# Goal of the exercise:
Show every line of the data that contains the string "mkPosition".

# Material for this task:

(** The tick of the RACING state in which the player has finished and
    the results are not showing computes the ranking of the player and
    all opponents, shows the results and ends the race. *)
Lemma update_racing_ranks (deltaTime : R) (game : RaceGame.t)
      (g : Math.Rng) :
  gameState game = RACING ->
  resultsScreen_visible game = false ->
  PlayerHorse.finished (playerHorse (fst (update deltaTime game g))) = true ->
  let game' := fst (update deltaTime game g) in
  gameState game' = FINISHED /\
  resultsScreen_visible game' = true /\
  track game' = track game /\
  finalPlacements game'
  = computePlacements (track game')
      (playerHorse game'
       :: map AIHorse.base (AIManager.aiHorses (aiManager game'))).
Proof.
  intros Hs Hv Hf.
  rewrite (update_racing_player deltaTime game g Hs) in Hf.
  unfold update in *. rewrite Hs.
  destruct (AIManager.update (track game) deltaTime (aiManager game) g)
    as [aiManager' g'].
  cbn [playerHorse resultsScreen_visible aiManager track gameState
       finalPlacements].
  unfold PlayerHorse.hasFinishedRace, getInputState in *.
  rewrite Hf, Hv. cbn [negb andb].
  cbn [playerHorse resultsScreen_visible aiManager track gameState
       finalPlacements].
  match goal with
  | |- context [if ?c then _ else _] => destruct c
  end; cbn [fst set_gameState gameState resultsScreen_visible track
            finalPlacements playerHorse aiManager];
    repeat split; reflexivity.
Qed.

End Placements.

Section PlacementClaim.

Import RaceGame.

(** Three entities with progress 1.02, 1.00 and 0.95 take the places
    1, 2 and 3 in that order. *)
Lemma scenario_placements :
  computePlacements scenarioTrack
    [scenarioHorse 1020; scenarioHorse 1000; scenarioHorse 950]
  = [mkPlacement "You" "#FF5733" (JS.Fin 1.02) 1;
     mkPlacement "AI 1" "#FF5733" (JS.Fin 1) 2;
     mkPlacement "AI 2" "#FF5733" (JS.Fin 0.95) 3].
Proof.
  rewrite computePlacements_eq. unfold entriesOf, JSArray.mapi.
  cbn [JSArray.mapi_from].
  rewrite !(trackProgress_finite scenarioTrack _ 1000 eq_refl) by lra.
  cbn [scenarioHorse PlayerHorse.set_distance PlayerHorse.distance
       PlayerHorse.color PlayerHorse.new PlayerHorse.reset
       PlayerHorse.set_speed PlayerHorse.set_stamina PlayerHorse.set_finished
       PlayerHorse.set_position PlayerHorse.set_finishLineY].
  replace (1020 / 1000) with 1.02 by lra.
  replace (1000 / 1000) with 1 by lra.
  replace (950 / 1000) with 0.95 by lra.
  unfold descending.
  cbn [JSArray.sort JSArray.insert entry_progress JS.sub JS.neg JS.add
       JS.gtb JS.ltb].
  match goal with
  | |- context [Rlt_dec ?a ?b] =>
      destruct (Rlt_dec a b) as [H|_]; [exfalso; lra|]
  end.
  cbn [JSArray.insert entry_progress JS.sub JS.neg JS.add JS.gtb JS.ltb].
  match goal with
  | |- context [Rlt_dec ?a ?b] =>
      destruct (Rlt_dec a b) as [H|_]; [exfalso; lra|]
  end.
  reflexivity.
Qed.

End PlacementClaim.

Section PlacementTheorem.

Import RaceGame.

Lemma update_distance (track : Track.t) (deltaTime : R)
      (inputState : InputState) (h : PlayerHorse.t) :
  PlayerHorse.finished h = false ->
  PlayerHorse.distance (PlayerHorse.update track deltaTime inputState h)
  = PlayerHorse.distance h
    + PlayerHorse.speed (PlayerHorse.handleInput deltaTime inputState h)
      * deltaTime.
Proof.
  intros Hf. unfold PlayerHorse.update. rewrite Hf.
  destruct (handleInput_constants deltaTime inputState h)
    as (_ & _ & _ & _ & _ & _ & _ & Hd & _).
  unfold PlayerHorse.checkRaceCompletion, PlayerHorse.updatePosition.
  match goal with |- context [if ?c then _ else _] => destruct c end;
    simpl; rewrite Hd; reflexivity.
Qed.

Lemma new_track_700_800 :
  Track.totalLength (Track.new (Canvas.make 700 800)) = JS.Fin (440 * PI).
Proof.
  change (Track.totalLength (Track.new (Canvas.make 700 800)))
    with (lengthOf (700 * 0.4 - 120 / 2) (800 * 0.35 - 120 / 2)).
  replace (700 * 0.4 - 120 / 2) with 220 by lra.
  replace (800 * 0.35 - 120 / 2) with 220 by lra.
  rewrite lengthOf_circle by lra. f_equal; lra.
Qed.

(** C4.  In the tick of the RACING state in which the player has
    finished and the results are not yet showing, the game ends and the
    ranking that it stores holds the entry of every horse, the player's
    and each opponent's, once; its places are 1, 2, ..., N in this
    order; and, the track length being a finite number other than zero,
    progress descends along the ranking and place 1 has the greatest.
    Three entities with progress 1.02, 1.00 and 0.95 are ranked 1, 2
    and 3 in that order. *)
Theorem placements_rank_all_horses_by_progress
        (deltaTime : R) (game : RaceGame.t) (g : Math.Rng) :
  gameState game = RACING ->
  resultsScreen_visible game = false ->
  PlayerHorse.finished (playerHorse (fst (update deltaTime game g))) = true ->
  let game' := fst (update deltaTime game g) in
  let allHorses :=
    playerHorse game'
    :: map AIHorse.base (AIManager.aiHorses (aiManager game')) in
  let placements := finalPlacements game' in
  (gameState game' = FINISHED /\
   Permutation (map entryOf placements) (entriesOf (track game') allHorses) /\
   map place placements = seq 1 (List.length allHorses) /\
   (forall L, Track.totalLength (track game') = JS.Fin L -> L <> 0 ->
      StronglySorted num_ge (map progress placements) /\
      forall p, In p placements -> place p = 1%nat ->
      forall q, In q placements -> num_ge (progress p) (progress q)))
  /\ computePlacements scenarioTrack
       [scenarioHorse 1020; scenarioHorse 1000; scenarioHorse 950]
     = [mkPlacement "You" "#FF5733" (JS.Fin 1.02) 1;
        mkPlacement "AI 1" "#FF5733" (JS.Fin 1) 2;
        mkPlacement "AI 2" "#FF5733" (JS.Fin 0.95) 3].
Proof.
  intros Hs Hv Hf game' allHorses placements.
  split; [|exact scenario_placements].
  destruct (update_racing_ranks deltaTime game g Hs Hv Hf)
    as (H1 & _ & _ & H4).
  fold game' in H1, H4. split; [exact H1|].
  subst placements. rewrite H4.
  exact (computePlacements_ranking (track game') allHorses).
Qed.

Lemma finishingGame_player_finishes (g : Math.Rng) :
  PlayerHorse.finished (playerHorse (fst (update 0.1 finishingGame g)))
  = true.
Proof.
  rewrite update_racing_player by reflexivity.
  apply update_finished_iff; [reflexivity|].
  cbv zeta.
  change (track finishingGame) with (Track.new (Canvas.make 700 800)).
  rewrite new_track_700_800, update_distance by reflexivity.
  set (h := playerHorse finishingGame).
  assert (Hb : in_bounds
                 (PlayerHorse.handleInput
                    0.1 (getInputState (inputHandler finishingGame)) h)).
  { apply handleInput_in_bounds;
      [lra| |]; unfold rates_nonneg, in_bounds; simpl; lra. }
  destruct Hb as [Hspeed _].
  change (PlayerHorse.distance h) with 1800.
  unfold JS.geb, JS.leb. pose proof PI_4.
  match goal with
  | |- context [Rle_dec ?a ?b] => destruct (Rle_dec a b); [reflexivity|]
  end.
  exfalso. nra.
Qed.

Lemma placements_rank_all_horses_by_progress_witness :
  let g : Math.Rng := fun _ => 0.5 in
  let game' := fst (update 0.1 finishingGame g) in
  (gameState finishingGame = RACING /\
   resultsScreen_visible finishingGame = false /\
   PlayerHorse.finished (playerHorse game') = true) /\
  gameState game' = FINISHED /\
  map place (finalPlacements game')
  = seq 1 (List.length
             (playerHorse game'
              :: map AIHorse.base (AIManager.aiHorses (aiManager game')))).
Proof.
  intros g game'.
  pose proof (finishingGame_player_finishes g) as Hf.
  split; [exact (conj eq_refl (conj eq_refl Hf))|].
  destruct (placements_rank_all_horses_by_progress
              0.1 finishingGame g eq_refl eq_refl Hf)
    as ((H1 & _ & H3 & _) & _).
  exact (conj H1 H3).
Defined.

End PlacementTheorem.

(** ** The track: divisions by the track length *)

Section TrackDivisions.

Lemma trunc_0 : JS.trunc 0 = 0%Z.
Proof.
  unfold JS.trunc. destruct (Rle_dec 0 0) as [_|H]; [|exfalso; lra].
  exact (Int_part_INR 0).
Qed.

Lemma getTrackPosition_finite (track : Track.t) (L distance : R) (lane : Z) :
  Track.totalLength track = JS.Fin L -> L <> 0 ->
  let radiusX := Track.innerRadiusX track + IZR lane * Track.laneSpacing track in
  let radiusY := Track.innerRadiusY track + IZR lane * Track.laneSpacing track in
  Track.getTrackPosition track distance lane
  = Track.mkPosition
      (JS.Fin (Track.centerX track + radiusX * cos (angleAt L distance)))
      (JS.Fin (Track.centerY track + radiusY * sin (angleAt L distance)))
      (JS.Fin (angleAt L distance)).
Proof.
  intros E HL. unfold Track.getTrackPosition, angleAt. rewrite E.
  cbn [JS.rem JS.div].
  destruct (Req_dec_T L 0) as [H|_]; [contradiction|].
  cbn [JS.rem JS.div].
  destruct (Req_dec_T L 0) as [H|_]; [contradiction|].
  reflexivity.
Qed.

Lemma getTrackPosition_zero_length (track : Track.t) (distance : R)
      (lane : Z) :
  Track.totalLength track = JS.Fin 0 ->
  Track.getTrackPosition track distance lane
  = Track.mkPosition JS.NaN JS.NaN JS.NaN.
Proof.
  intros E. unfold Track.getTrackPosition. rewrite E.
  cbn [JS.rem JS.div].
  destruct (Req_dec_T 0 0) as [_|H]; [|exfalso; apply H; reflexivity].
  reflexivity.
Qed.

Lemma trackProgress_zero_length (track : Track.t) (h : PlayerHorse.t) :
  Track.totalLength track = JS.Fin 0 ->
  (0 < PlayerHorse.distance h ->
   PlayerHorse.trackProgress track h = JS.PosInf) /\
  (PlayerHorse.distance h = 0 ->
   PlayerHorse.trackProgress track h = JS.NaN).
Proof.
  intros E. unfold PlayerHorse.trackProgress. rewrite E. cbn [JS.div].
  destruct (Req_dec_T 0 0) as [_|H]; [|exfalso; apply H; reflexivity].
  split; intros Hd.
  - destruct (Req_dec_T (PlayerHorse.distance h) 0); [exfalso; lra|].
    unfold JS.inf_like.
    destruct (Rle_dec 0 (PlayerHorse.distance h)); [reflexivity|exfalso; lra].
  - destruct (Req_dec_T (PlayerHorse.distance h) 0);
      [reflexivity|contradiction].
Qed.

(** C6, as the specification states it, fails on a track of length
    zero: the progress of a horse that has covered 5 is plus infinity,
    which is not the number 0 and not finite, and every coordinate of
    its position, the angle among them, is NaN. *)
Lemma zero_length_track_gives_non_finite_progress :
  let h := PlayerHorse.set_distance 5 (PlayerHorse.new zeroLengthTrack 3) in
  PlayerHorse.trackProgress zeroLengthTrack h = JS.PosInf /\
  PlayerHorse.trackProgress zeroLengthTrack h <> JS.Fin 0 /\
  ~ JS.is_finite (PlayerHorse.trackProgress zeroLengthTrack h) /\
  Track.angle (Track.getTrackPosition zeroLengthTrack 5 3) = JS.NaN.
Proof.
  intros h.
  destruct (trackProgress_zero_length zeroLengthTrack h eq_refl) as [Hp _].
  rewrite Hp by (simpl; lra).
  repeat split.
  - discriminate.
  - simpl. tauto.
  - rewrite getTrackPosition_zero_length by reflexivity. reflexivity.
Qed.

(** A canvas for which the centre-line radii cancel (300 by 0: the
    radii are 60 and -60) leaves no number at all as the length of the
    track, and then none as the progress of a horse. *)
Lemma degenerate_canvas_gives_NaN (h : PlayerHorse.t) :
  let track := Track.new (Canvas.make 300 0) in
  Track.totalLength track = JS.NaN /\
  PlayerHorse.trackProgress track h = JS.NaN.
Proof.
  assert (E : Track.totalLength (Track.new (Canvas.make 300 0)) = JS.NaN).
  { change (Track.totalLength (Track.new (Canvas.make 300 0)))
      with (lengthOf (300 * 0.4 - 120 / 2) (0 * 0.35 - 120 / 2)).
    replace (300 * 0.4 - 120 / 2) with 60 by lra.
    replace (0 * 0.35 - 120 / 2) with (-60) by lra.
    unfold lengthOf. cbn [JS.div].
    destruct (Req_dec_T ((60 + -60) ^ 2) 0) as [_|H];
      [|exfalso; apply H; simpl; lra].
    destruct (Req_dec_T ((60 - -60) ^ 2) 0) as [H|_];
      [exfalso; simpl in H; lra|].
    unfold JS.inf_like.
    destruct (Rle_dec 0 ((60 - -60) ^ 2)) as [_|H];
      [|exfalso; apply H; simpl; lra].
    cbn [JS.mul JS.sub JS.neg JS.add].
    destruct (Req_dec_T 3 0) as [H|_]; [exfalso; lra|].
    unfold JS.inf_like.
    destruct (Rle_dec 0 3) as [_|H]; [|exfalso; lra].
    reflexivity. }
  split; [exact E|].
  unfold PlayerHorse.trackProgress. rewrite E. reflexivity.
Qed.

(** C6, amended.  The two divisions by the track length are not
    guarded.  On a track whose length is a finite number other than
    zero, the progress is the quotient of distance and length and the
    angle of the position is a finite number, for every distance; on a
    track of length zero the progress is plus infinity for a positive
    distance and NaN for the distance 0, and the angle is NaN. *)
Theorem divisions_by_track_length_are_unguarded
        (track : Track.t) (L distance : R) (lane : Z) (h : PlayerHorse.t) :
  Track.totalLength track = JS.Fin L ->
  (L <> 0 ->
   PlayerHorse.trackProgress track h = JS.Fin (PlayerHorse.distance h / L) /\
   Track.angle (Track.getTrackPosition track distance lane)
   = JS.Fin (angleAt L distance)) /\
  (L = 0 ->
   (0 < PlayerHorse.distance h ->
    PlayerHorse.trackProgress track h = JS.PosInf) /\
   (PlayerHorse.distance h = 0 ->
    PlayerHorse.trackProgress track h = JS.NaN) /\
   Track.angle (Track.getTrackPosition track distance lane) = JS.NaN).
Proof.
  intros E. split.
  - intros HL. split.
    + apply trackProgress_finite; assumption.
    + rewrite (getTrackPosition_finite track L distance lane E HL).
      reflexivity.
  - intros HL. subst L.
    destruct (trackProgress_zero_length track h E) as [H1 H2].
    split; [exact H1|]. split; [exact H2|].
    rewrite (getTrackPosition_zero_length track distance lane E).
    reflexivity.
Qed.

Lemma divisions_by_track_length_are_unguarded_witness :
  let h := scenarioHorse 1020 in
  Track.totalLength scenarioTrack = JS.Fin 1000 /\
  PlayerHorse.trackProgress scenarioTrack h = JS.Fin (1020 / 1000).
Proof.
  intros h. split; [reflexivity|].
  destruct (divisions_by_track_length_are_unguarded
              scenarioTrack 1000 1020 3 h eq_refl) as [H _].
  apply H. lra.
Defined.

# Task solution:
  = Track.mkPosition
  = Track.mkPosition JS.NaN JS.NaN JS.NaN.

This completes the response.